I clean some useless logs in your above comments.
I set batch_size 4 based on ONE GPU, v100, 16G, there is no problem. And I do not set FLAGS_fraction_of_gpu_memory_to_use :

run commond:

export CUDA_VISIBLE_DEVICES=0
python -u train.py --batch_size=4 --pretrained_model=vgg_ilsvrc_16_fc_reduced --data_dir=/home/users/data/WIDERFACE/

dataset in /home/users/data/WIDERFACE/:

|-- wider_face_split
|   |-- readme.txt
|   |-- wider_face_test_filelist.txt
|   |-- wider_face_test.mat
|   |-- wider_face_train_bbx_gt.txt
|   |-- wider_face_train.mat
|   |-- wider_face_val_bbx_gt.txt
|   `-- wider_face_val.mat
|-- WIDER_test
|   `-- images
|-- WIDER_train
|   `-- images
`-- WIDER_val
    `-- images

log:

-----------  Configuration Arguments -----------
batch_num: None
batch_size: 4
data_dir: /home/users/dangqingqing/data/WIDERFACE/
enable_ce: False
epoc_num: 160
learning_rate: 0.001
mean_BGR: 104., 117., 123.
model_save_dir: output
num_devices: 1
parallel: True
pretrained_model: vgg_ilsvrc_16_fc_reduced
resize_h: 640
resize_w: 640
use_gpu: True
use_pyramidbox: True
with_mem_opt: True
------------------------------------------------
memory_optimize is deprecated. Use CompiledProgram and Executor
W0401 10:31:45.853430 111517 device_context.cc:261] Please NOTE: device: 0, CUDA Capability: 70, Driver API Version: 9.2, Runtime API Version: 9.2
W0401 10:31:45.856607 111517 device_context.cc:269] device: 0, cuDNN Version: 7.0.
import ujson error: No module named ujson use json
ParallelExecutor is deprecated. Please use CompiledProgram and Executor. CompiledProgram is a central place for optimization and Executor is the unified executor. Example can be found in compiler.py.
W0401 10:31:46.688274 111517 graph.h:204] WARN: After a series of passes, the current graph can be quite different from OriginProgram. So, please avoid using the `OriginProgram()` method!
Pass 0, batch 0, face loss 10.494228, head loss 9.767658, time 0.00272
Pass 0, batch 10, face loss 8.338327, head loss 10.441329, time 0.88548 
# ...
Pass 0, batch 3010, face loss 3.260000, head loss 2.577861, time 0.89221
Pass 0, batch 3020, face loss 2.235071, head loss 2.160218, time 0.91566

And although I set export FLAGS_fraction_of_gpu_memory_to_use=0, there is no problem in my machine.

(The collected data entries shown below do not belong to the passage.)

Lemma extract_attempts_bounded_witness :
  let throwing :=
    ThrowVariant.extractJobDetailsWithRetry
      Sample.prose Sample.jobTitle Sample.jobDescription 3 in
  let degrading :=
    FallbackVariant.extractJobDetailsWithRetry
      Sample.prose Sample.jobTitle Sample.jobDescription 3 in
  (attempts (fst throwing) = 3 /\
   waits (fst throwing) = [1000; 2000] /\
   snd throwing =
     Throw (Error (lit "Failed to extract valid JSON after 3 attempts. Last response: Sure! Here are the details you asked for."))) /\
  (attempts (fst degrading) = 3 /\
   waits (fst degrading) = [1000; 2000] /\
   snd degrading =
     Ok (VObject
           [(lit "job_title", VString (lit "Senior Data Engineer, Acme Corp"));
            (lit "city", VNull);
            (lit "work_arrangement", VNull);
            (lit "company", VNull);
            (lit "experience", VNull);
            (lit "error",
             VString (lit "Failed to parse AI response as JSON"))])).
Proof.
  destruct (extract_attempts_bounded Sample.prose Sample.jobTitle
              Sample.jobDescription 3) as (_ & _ & H).
  destruct (H ltac:(lia) eq_refl eq_refl
              (fun _ => [lit "Sure! "; lit "Here are the details you asked for."])
              ltac:(reflexivity)) as [Hthrow Hdegrade].
  split; [apply Hthrow | apply Hdegrade]; intros a _; vm_compute; reflexivity.
Defined.
(** [if (hasNext) setExpandedFrame(frames[currentIndex + 1]);] *)
Definition goToNext (app : App) : App :=
  if hasNext app
  then setExpandedFrame (js_index (frames app) (currentIndex app + 1)%Z) app
  else app.

(** [handleKeyDown]: [if (!expandedFrame) return; switch (e.key) ...] *)
Definition handleKeyDown (key : string) (app : App) : App :=
  match expandedFrame app with
  | None => app
  | Some _ =>
      if String.eqb key "Escape" then setExpandedFrame None app
      else if String.eqb key "ArrowLeft" then goToPrev app
      else if String.eqb key "ArrowRight" then goToNext app
      else app
  end.

(** ** The effect keyed on [frames] ([src/index.tsx]) *)

(** The render of [src/index.tsx] after a handler that called [setFrames]:
    React runs the cleanup of the effect of the previous render, which
    closed over the previous array. *)
Definition Index_commit_frames (previous : list PortfolioFrame) (r : App * World)
    : App * World :=
  (fst r, Index.frames_effect_cleanup previous (snd r)).

(** ** Time labels (the three variants) *)

(** What rendering a label gives: its text; the exception [toISOString]
    throws on an invalid date; or a date in a year outside 0..9999, where
    the ISO string has another layout (its characters are not
    represented). *)
Inductive Label : Type :=
| Shown (text : string)
| RangeError
| OtherYear.

(** [n] printed with at least two digits. *)
Definition two_digits (z : Z) : string := Text.padStart0 2 (Text.of_N (Z.to_N z)).

(** [new Date(t * 1000).toISOString().substr(14, 5)]: the date is invalid
    when [t * 1000] is not a number or beyond 8.64e15 in magnitude, and
    [toISOString] throws on it; otherwise the time value is [t * 1000] cut
    to an integer, and for the years 0 to 9999 the characters 14 to 18 of
    the ISO string are its minutes and seconds. *)
Definition timeLabel (t : num) : Label :=
  match mul t (of_Z 1000) with
  | Fin x =>
      if Qlt_bool 8640000000000000 x || Qlt_bool x (-8640000000000000) then RangeError
      else
        let ms := Z.quot (Qnum x) (Z.pos (Qden x)) in
        if ((-62167219200000 <=? ms) && (ms <? 253402300800000))%Z
        then Shown (two_digits ((ms / 60000) mod 60) ++ ":" ++
                    two_digits ((ms / 1000) mod 60))
        else OtherYear
  | _ => RangeError
  end.

(** ** The initial language ([Folio]) *)

Module I18n.

(** [type Language = 'en' | 'zh' | 'fr' | 'de' | 'es'] *)
Inductive Language : Type := en | zh | fr | de | es.

(** [s.split('-')[0]]: the part of [s] before its first ['-']. *)
Fixpoint before_dash (s : string) : string :=
  match s with
  | EmptyString => EmptyString
  | String c s' => if Ascii.eqb c "-" then EmptyString else String c (before_dash s')
  end.

(** [getInitialLanguage], on the value of [navigator.language]. *)
Definition getInitialLanguage (navigatorLanguage : string) : Language :=
  let browserLang := before_dash navigatorLanguage in
  if String.eqb browserLang "zh" then zh
  else if String.eqb browserLang "fr" then fr
  else if String.eqb browserLang "de" then de
  else if String.eqb browserLang "es" then es
  else en.

End I18n.

(** * Vocabulary of the properties *)

(** ** Loops *)

(** [newFrames] never holds more frames than [loopCount] counts, and
    [loopCount] never passes the ceiling. *)
Definition within_ceiling (maxLoops : nat) (s : LoopSt) : Prop :=
  length (newFrames s) <= loopCount s /\ loopCount s <= maxLoops.

(** At most [n] passes remain: [n] more intervals reach the duration [d]. *)
Definition time_rank (d i : Q) (n : nat) (s : LoopSt) : Prop :=
  exists t, currentTime s = Fin t /\ (d <= t + inject_Z (Z.of_nat n) * i)%Q.

(** A loop body that reports, then captures: the shape of the three loops. *)
Definition reporting_body (report : num -> nat -> num) (sel : bool) (src : Source)
    (interval : num) (s : LoopSt) : LoopSt * bool :=
  capture_step src sel interval (S (loopCount s)) s
    (setProgress_log (report (currentTime s) (S (loopCount s))) (world s)).

(** [currentTime] after [k] passes that did not throw. *)
Fixpoint time_at (t interval : num) (k : nat) : num :=
  match k with
  | O => t
  | S k' => time_at (add t interval) interval k'
  end.

(** ** Planner *)

(** The rates the specification sends to the first branch. *)
Definition positive_finite (rate : num) : Prop :=
  exists r, rate = Fin r /\ (0 < r)%Q.

(** The planner in the specification's words, at the constants of [Folio]
    ([hardCeiling = 600], [targetCount = 30], [minSpacing = smallLeadIn =
    0.1]): a positive finite rate gives [max(1/rate, duration/600)], every
    other rate the fallback, and the start offset is [min(0.1, duration/10)]. *)
Definition planner_as_specified : Prop :=
  forall (d : Q) (rate : num), (0 < d)%Q ->
    (forall r, rate = Fin r -> (0 < r)%Q ->
       eqv (Folio.plan_interval rate (Fin d)) (Fin (Qmax (1 / r) (d / 600)))) /\
    (~ positive_finite rate ->
       eqv (Folio.plan_interval rate (Fin d)) (Fin (Qmax (1 # 10) (d / 30)))) /\
    eqv (Folio.start_offset (Fin d)) (Fin (Qmin (1 # 10) (d / 10))).

(** ** Timestamps *)

(** [f] was sampled before [g]. *)
Definition earlier (f g : PortfolioFrame) : Prop :=
  lt (timestamp f) (timestamp g) = true.

(** The timestamp lies in [[0, duration)]. *)
Definition in_range (duration : num) (f : PortfolioFrame) : Prop :=
  le (of_Z 0) (timestamp f) = true /\ lt (timestamp f) duration = true.


(** The duration a run of [Folio] or [Curator] works with. *)
Definition run_duration (src : Source) : num :=
  match metadata src with
  | Some reported => Folio.sane_duration reported
  | None => of_Z 1
  end.

(** ** Progress *)

(** The progress value in the specification's words:
    [max(timeProgress, stepProgress)], rounded, clamped to 99. *)
Definition spec_progress (t d : Q) (stepsTaken stepCeiling : nat) : Q :=
  let timeProgress := (t / d * 100)%Q in
  let stepProgress :=
    (inject_Z (Z.of_nat stepsTaken) / inject_Z (Z.of_nat stepCeiling) * 100)%Q in
  Qmin 99 (inject_Z (Qfloor (Qmax timeProgress stepProgress + (1 # 2)))).

(** [a <= b] on values handed to [setProgress]. *)
Definition not_above (a b : num) : Prop := le a b = true.

(** The value reported by pass [j] (from 0) of a loop entered at [s]. *)
Definition report_at (maxLoops : nat) (interval duration : num)
    (s : LoopSt) (j : nat) : num :=
  Folio.reported_progress_with maxLoops duration
    (time_at (currentTime s) interval j) (S (loopCount s + j)).

(** The value reported by pass [k] (from 0) of a run. *)
Definition run_report (maxLoops : nat) (d i s : Q) (k : nat) : num :=
  Folio.reported_progress_with maxLoops (Fin d) (time_at (Fin s) (Fin i) k) (S k).

(** The value [src/index.tsx] hands to [setProgress] at [currentTime = t]. *)
Definition index_report (duration t : num) : num :=
  min (of_Z 99) (round (mul (div t duration) (of_Z 100))).

(** The same in the words of arithmetic. *)
Definition index_spec_progress (t d : Q) : Q :=
  Qmin 99 (inject_Z (Qfloor (t / d * 100 + (1 # 2)))).

(** ** Archive entry names *)

(** Entry [i] (from 0) sorts before entry [j] as a string. *)
Definition name_before (i j : nat) : bool :=
  match String.compare (entry_name i) (entry_name j) with
  | Lt => true
  | _ => false
  end.

(** Among the first [n] entries, string order agrees with index order. *)
Definition names_sorted_up_to (n : nat) : Prop :=
  forall i j, i < j -> j < n -> name_before i j = true.

(** The same as a computation. *)
Definition names_sorted_up_to_b (n : nat) : bool :=
  forallb (fun j => forallb (fun i => name_before i j) (seq 0 j)) (seq 0 n).

(** ** Deleting *)

(** Frames whose ids are pairwise different. *)
Definition distinct_ids (fs : list PortfolioFrame) : Prop := List.NoDup (map id fs).

(** The successor in the specification's words: the next frame if there
    is one, else the previous one, else none. *)
Definition successor_of (l1 l2 : list PortfolioFrame) : option PortfolioFrame :=
  match l2 with
  | next :: _ => Some next
  | [] => match rev l1 with
          | previous :: _ => Some previous
          | [] => None
          end
  end.

(** ** Display handles *)

(** The URLs of a list of frames. *)
Definition urls (fs : list PortfolioFrame) : list nat := map url fs.

(** The URL store is consistent: no URL was revoked twice, every URL that
    is live or was revoked has been minted, and a revoked URL is not live. *)
Definition store_ok (b : Browser) : Prop :=
  NoDup (revoked b) /\
  (forall u, u ∈ live b -> u < next_url b) /\
  (forall u, u ∈ revoked b -> u < next_url b /\ u ∉ live b).

(** Every frame of the run has a display handle of its own, live, and
    [framesRef] is in step with [frames]. *)
Definition handles_ok (st : App * World) : Prop :=
  framesRef (fst st) = frames (fst st) /\
  NoDup (urls (frames (fst st))) /\
  (forall u, u ∈ urls (frames (fst st)) -> u ∈ live (browser (snd st))) /\
  store_ok (browser (snd st)).

(** The frames pushed so far have live URLs of their own, none of them the
    URL of the video, which is live too; nothing was revoked in the loop. *)
Definition loop_handles_ok (videoUrl : nat) (log : list nat) (s : LoopSt) : Prop :=
  store_ok (browser (world s)) /\
  revoked (browser (world s)) = log /\
  videoUrl ∈ live (browser (world s)) /\
  NoDup (urls (newFrames s)) /\
  (forall u, u ∈ urls (newFrames s) ->
             u ∈ live (browser (world s)) /\ u <> videoUrl).

(** A frame that leaves has its URL revoked and no longer live; the frames
    that stay keep distinct, live URLs. *)
Definition leavers_released (st st' : App * World) : Prop :=
  forall f, f ∈ frames (fst st) ->
            url f ∉ urls (frames (fst st')) ->
            url f ∈ revoked (browser (snd st')) /\
            url f ∉ live (browser (snd st')).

LeLiu commented 5 years ago

@qingqing01 thank you very much.

I didn't run the WIDERFACE face detection model. I ran a code written by myself and use private data, just met the same problem of this issue. sorry I didn't make it clear.

With batch size 1,4,32,64,128, it all failed. Could it be some issues of GPU/CUDA configuration(but other programs use CUDA worked well)?

qingqing01 commented 5 years ago

@LeLiu Please note, the reader process use Python multi-process, if failed once, you must kill all the processes. You can try to run PyramidBox. Or if it's convenient, you can give me your code, I can try on my machine.

LeLiu commented 5 years ago

@LeLiu Please note, the reader process use Python multi-process, if failed once, you must kill all the processes. You can try to run PyramidBox. Or if it's convenient, you can give me your code, I can try on my machine.

thank you again.

I think I've sloved this problem. I read the log carefully and found that a lot of memory was being used(more than 10GB). After simplifying the network and using a smaller batch size (8), the error disappeared.

W0402 14:49:10.794189  8209 legacy_allocator.cc:191] Cannot allocate 227.777344MB in GPU 0, available 1.137329GB
W0402 14:49:10.794214  8209 legacy_allocator.cc:194] total 12788105216
W0402 14:49:10.794255  8209 legacy_allocator.cc:195] GpuMinChunkSize 256.000000B
W0402 14:49:10.794281  8209 legacy_allocator.cc:198] GpuMaxChunkSize 10.409210GB
W0402 14:49:10.794302  8209 legacy_allocator.cc:201] GPU memory used: 10.346843GB

But I'm still not sure if I have the same problem with @abcdvzz , because I do not understand the log very well.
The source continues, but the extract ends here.